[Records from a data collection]
◆ ◆ ◆ ◆ ◆

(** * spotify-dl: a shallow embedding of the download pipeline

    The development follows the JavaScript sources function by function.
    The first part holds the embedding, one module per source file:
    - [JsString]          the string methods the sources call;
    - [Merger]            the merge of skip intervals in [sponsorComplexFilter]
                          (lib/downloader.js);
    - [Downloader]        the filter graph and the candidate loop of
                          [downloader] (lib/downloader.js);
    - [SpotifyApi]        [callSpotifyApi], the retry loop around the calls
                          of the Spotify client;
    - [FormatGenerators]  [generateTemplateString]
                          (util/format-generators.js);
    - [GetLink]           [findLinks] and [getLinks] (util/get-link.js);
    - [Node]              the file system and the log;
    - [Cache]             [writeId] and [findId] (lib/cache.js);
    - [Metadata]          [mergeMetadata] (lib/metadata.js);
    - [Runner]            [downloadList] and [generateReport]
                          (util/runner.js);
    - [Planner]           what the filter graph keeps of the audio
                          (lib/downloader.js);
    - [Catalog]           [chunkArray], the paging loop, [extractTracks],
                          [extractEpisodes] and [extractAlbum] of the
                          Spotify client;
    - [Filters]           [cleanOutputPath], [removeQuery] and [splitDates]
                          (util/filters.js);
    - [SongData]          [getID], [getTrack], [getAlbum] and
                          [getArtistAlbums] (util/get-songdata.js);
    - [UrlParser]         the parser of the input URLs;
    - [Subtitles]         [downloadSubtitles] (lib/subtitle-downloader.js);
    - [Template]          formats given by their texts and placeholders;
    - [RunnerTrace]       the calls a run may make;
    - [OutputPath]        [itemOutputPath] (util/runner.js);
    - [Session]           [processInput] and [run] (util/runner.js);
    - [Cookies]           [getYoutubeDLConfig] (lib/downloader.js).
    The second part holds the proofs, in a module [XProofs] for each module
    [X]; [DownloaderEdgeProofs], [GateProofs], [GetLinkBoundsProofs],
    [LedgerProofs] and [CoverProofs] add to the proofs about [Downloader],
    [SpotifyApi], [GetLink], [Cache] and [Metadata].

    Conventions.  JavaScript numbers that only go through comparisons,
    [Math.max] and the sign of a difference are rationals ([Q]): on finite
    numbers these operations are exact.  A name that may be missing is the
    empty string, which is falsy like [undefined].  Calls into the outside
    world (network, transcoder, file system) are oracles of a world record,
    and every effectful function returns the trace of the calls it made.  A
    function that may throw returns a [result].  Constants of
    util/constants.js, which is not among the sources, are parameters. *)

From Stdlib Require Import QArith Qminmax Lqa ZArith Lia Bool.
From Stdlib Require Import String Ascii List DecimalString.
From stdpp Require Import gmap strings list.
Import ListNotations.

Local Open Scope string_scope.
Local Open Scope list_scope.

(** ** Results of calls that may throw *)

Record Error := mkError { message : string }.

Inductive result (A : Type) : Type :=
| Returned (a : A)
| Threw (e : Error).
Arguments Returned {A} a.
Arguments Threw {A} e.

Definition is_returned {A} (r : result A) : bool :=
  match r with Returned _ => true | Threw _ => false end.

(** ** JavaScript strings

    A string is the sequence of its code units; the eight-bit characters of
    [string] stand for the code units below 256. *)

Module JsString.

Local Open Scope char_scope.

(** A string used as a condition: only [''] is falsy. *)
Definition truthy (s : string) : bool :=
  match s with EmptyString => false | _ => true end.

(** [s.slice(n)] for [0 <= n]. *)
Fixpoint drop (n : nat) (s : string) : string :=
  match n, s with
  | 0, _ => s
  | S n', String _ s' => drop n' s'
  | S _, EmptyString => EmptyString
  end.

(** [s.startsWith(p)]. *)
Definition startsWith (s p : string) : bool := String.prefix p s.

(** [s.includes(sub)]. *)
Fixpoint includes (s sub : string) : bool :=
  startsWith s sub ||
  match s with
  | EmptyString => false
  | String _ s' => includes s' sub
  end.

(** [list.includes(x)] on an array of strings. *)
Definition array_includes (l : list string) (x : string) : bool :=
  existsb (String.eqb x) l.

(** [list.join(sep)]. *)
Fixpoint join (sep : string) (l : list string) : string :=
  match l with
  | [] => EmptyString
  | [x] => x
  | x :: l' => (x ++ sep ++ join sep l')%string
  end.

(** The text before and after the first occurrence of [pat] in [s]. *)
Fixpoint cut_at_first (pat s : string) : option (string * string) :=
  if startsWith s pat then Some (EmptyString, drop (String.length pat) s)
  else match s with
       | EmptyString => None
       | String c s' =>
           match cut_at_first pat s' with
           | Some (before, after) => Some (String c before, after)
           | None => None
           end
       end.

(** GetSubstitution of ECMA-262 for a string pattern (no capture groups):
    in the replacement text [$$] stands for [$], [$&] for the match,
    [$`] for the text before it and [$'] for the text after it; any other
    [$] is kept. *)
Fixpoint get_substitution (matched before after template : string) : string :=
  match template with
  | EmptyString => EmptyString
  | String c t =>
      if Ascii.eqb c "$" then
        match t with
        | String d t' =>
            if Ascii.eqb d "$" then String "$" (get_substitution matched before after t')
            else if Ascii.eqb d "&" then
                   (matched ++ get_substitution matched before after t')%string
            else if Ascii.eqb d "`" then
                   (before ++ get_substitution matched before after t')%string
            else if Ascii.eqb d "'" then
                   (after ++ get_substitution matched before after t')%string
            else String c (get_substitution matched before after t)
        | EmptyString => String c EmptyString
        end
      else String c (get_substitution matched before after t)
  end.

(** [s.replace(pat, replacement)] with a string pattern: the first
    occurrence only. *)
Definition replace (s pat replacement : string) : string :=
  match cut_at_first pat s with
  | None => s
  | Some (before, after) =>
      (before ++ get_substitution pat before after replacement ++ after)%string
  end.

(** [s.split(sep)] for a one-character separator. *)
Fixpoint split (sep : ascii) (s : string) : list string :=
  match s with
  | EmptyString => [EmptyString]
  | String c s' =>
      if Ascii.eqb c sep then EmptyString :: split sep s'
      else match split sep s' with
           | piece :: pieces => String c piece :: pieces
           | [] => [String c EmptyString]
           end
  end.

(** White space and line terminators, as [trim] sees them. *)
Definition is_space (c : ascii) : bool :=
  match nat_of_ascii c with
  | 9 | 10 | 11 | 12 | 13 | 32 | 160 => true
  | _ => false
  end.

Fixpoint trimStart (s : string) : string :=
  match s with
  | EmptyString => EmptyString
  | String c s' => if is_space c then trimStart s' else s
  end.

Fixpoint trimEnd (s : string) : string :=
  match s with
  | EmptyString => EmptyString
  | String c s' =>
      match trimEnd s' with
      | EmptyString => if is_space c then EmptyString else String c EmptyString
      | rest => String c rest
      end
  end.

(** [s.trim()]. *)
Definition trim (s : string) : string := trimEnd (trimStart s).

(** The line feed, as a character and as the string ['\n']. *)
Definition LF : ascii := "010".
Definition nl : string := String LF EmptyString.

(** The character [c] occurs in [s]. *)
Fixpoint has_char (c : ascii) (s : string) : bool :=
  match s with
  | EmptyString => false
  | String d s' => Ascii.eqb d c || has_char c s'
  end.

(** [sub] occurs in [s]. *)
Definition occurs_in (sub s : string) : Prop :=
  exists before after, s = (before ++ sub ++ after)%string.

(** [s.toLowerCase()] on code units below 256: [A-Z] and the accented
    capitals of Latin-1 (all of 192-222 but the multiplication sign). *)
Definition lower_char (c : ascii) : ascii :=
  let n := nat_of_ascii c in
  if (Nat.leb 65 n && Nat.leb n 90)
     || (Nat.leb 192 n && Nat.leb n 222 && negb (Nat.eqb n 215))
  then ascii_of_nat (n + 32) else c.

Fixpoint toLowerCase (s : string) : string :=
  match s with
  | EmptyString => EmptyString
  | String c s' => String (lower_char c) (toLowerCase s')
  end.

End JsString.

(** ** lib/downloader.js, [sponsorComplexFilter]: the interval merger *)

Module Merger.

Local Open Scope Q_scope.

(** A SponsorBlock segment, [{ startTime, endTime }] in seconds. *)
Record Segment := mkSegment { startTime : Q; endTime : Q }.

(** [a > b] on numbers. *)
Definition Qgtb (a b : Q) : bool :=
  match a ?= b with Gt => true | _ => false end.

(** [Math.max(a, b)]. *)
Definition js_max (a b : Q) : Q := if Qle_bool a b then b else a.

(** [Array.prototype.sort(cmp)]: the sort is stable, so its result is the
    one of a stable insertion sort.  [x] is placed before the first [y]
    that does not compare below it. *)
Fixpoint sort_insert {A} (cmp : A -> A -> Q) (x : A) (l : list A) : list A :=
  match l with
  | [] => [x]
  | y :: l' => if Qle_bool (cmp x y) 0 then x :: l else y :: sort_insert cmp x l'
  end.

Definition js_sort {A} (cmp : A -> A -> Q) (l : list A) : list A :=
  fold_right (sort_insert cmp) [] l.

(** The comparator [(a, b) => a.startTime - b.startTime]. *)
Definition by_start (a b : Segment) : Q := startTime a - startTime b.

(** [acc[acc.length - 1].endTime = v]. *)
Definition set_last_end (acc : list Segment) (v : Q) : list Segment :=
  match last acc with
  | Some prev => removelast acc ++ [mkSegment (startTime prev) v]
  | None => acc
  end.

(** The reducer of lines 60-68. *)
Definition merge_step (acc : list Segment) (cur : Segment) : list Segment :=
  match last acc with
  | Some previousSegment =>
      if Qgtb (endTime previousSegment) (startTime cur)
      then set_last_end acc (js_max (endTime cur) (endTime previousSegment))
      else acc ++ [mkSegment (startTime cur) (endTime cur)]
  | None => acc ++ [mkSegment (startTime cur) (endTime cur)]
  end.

◆ ◆ ◆ ◆ ◆

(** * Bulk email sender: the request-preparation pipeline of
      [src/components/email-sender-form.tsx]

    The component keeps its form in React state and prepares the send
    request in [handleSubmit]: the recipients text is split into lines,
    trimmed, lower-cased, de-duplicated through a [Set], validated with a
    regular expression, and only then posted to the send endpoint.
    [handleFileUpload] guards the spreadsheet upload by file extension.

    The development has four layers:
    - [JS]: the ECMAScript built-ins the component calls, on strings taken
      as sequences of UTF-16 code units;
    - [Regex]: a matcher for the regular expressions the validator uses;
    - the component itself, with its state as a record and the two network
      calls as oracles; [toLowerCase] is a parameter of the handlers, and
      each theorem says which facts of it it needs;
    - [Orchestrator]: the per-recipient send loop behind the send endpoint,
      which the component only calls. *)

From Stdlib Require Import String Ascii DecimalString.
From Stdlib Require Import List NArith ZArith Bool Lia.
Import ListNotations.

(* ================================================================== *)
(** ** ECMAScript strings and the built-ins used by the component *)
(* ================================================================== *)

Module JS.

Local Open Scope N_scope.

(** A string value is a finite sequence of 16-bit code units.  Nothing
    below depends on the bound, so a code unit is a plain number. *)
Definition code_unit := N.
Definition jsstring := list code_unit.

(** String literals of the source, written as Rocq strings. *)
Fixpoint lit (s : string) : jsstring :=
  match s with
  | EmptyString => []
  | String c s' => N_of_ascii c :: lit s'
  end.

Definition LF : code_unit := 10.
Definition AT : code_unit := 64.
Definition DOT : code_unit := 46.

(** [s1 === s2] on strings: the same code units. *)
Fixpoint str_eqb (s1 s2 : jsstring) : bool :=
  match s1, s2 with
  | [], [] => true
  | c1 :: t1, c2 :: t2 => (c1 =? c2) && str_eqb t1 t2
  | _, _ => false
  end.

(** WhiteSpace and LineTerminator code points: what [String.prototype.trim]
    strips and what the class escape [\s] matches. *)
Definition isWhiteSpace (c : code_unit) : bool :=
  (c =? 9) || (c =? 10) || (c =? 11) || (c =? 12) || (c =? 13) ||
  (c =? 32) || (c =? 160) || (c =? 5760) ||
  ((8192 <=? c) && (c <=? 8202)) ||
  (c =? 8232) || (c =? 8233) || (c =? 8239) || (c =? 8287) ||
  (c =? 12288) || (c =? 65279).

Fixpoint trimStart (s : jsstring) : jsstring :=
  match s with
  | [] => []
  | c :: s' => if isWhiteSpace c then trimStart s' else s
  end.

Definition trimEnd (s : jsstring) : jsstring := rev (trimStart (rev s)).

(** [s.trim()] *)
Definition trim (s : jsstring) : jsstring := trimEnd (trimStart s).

◆ ◆ ◆ ◆ ◆

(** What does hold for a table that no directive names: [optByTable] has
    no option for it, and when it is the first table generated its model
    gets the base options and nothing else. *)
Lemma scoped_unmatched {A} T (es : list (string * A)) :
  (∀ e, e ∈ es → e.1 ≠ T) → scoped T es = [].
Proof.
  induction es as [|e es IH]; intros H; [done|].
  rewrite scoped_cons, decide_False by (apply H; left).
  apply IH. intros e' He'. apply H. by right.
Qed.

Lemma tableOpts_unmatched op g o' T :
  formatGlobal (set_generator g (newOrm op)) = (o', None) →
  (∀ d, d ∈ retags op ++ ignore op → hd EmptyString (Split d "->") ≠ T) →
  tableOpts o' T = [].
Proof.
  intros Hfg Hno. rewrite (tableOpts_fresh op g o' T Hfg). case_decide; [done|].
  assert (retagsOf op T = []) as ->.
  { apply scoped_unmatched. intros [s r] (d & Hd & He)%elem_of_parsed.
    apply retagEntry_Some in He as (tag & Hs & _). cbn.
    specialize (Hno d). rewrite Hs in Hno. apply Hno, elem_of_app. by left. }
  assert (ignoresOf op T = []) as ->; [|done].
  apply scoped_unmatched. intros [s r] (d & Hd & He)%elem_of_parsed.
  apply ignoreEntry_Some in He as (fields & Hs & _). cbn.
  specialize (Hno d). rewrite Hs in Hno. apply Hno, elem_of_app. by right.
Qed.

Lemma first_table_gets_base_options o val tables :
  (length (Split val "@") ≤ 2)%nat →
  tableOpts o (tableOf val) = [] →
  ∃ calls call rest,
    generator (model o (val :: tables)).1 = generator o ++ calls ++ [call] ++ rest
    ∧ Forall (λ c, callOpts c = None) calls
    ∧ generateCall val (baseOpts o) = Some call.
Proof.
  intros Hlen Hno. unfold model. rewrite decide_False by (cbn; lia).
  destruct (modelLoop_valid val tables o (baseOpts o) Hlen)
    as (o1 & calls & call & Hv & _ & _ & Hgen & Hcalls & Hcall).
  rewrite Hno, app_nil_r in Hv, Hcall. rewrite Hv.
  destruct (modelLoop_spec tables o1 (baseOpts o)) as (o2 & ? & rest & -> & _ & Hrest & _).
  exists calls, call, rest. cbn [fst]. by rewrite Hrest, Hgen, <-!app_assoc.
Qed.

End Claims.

◆ ◆ ◆ ◆ ◆

Whenever a line above includes "state", copy it in full.

(Answer box):
    The component keeps its form in React state and prepares the send
    - the component itself, with its state as a record and the two network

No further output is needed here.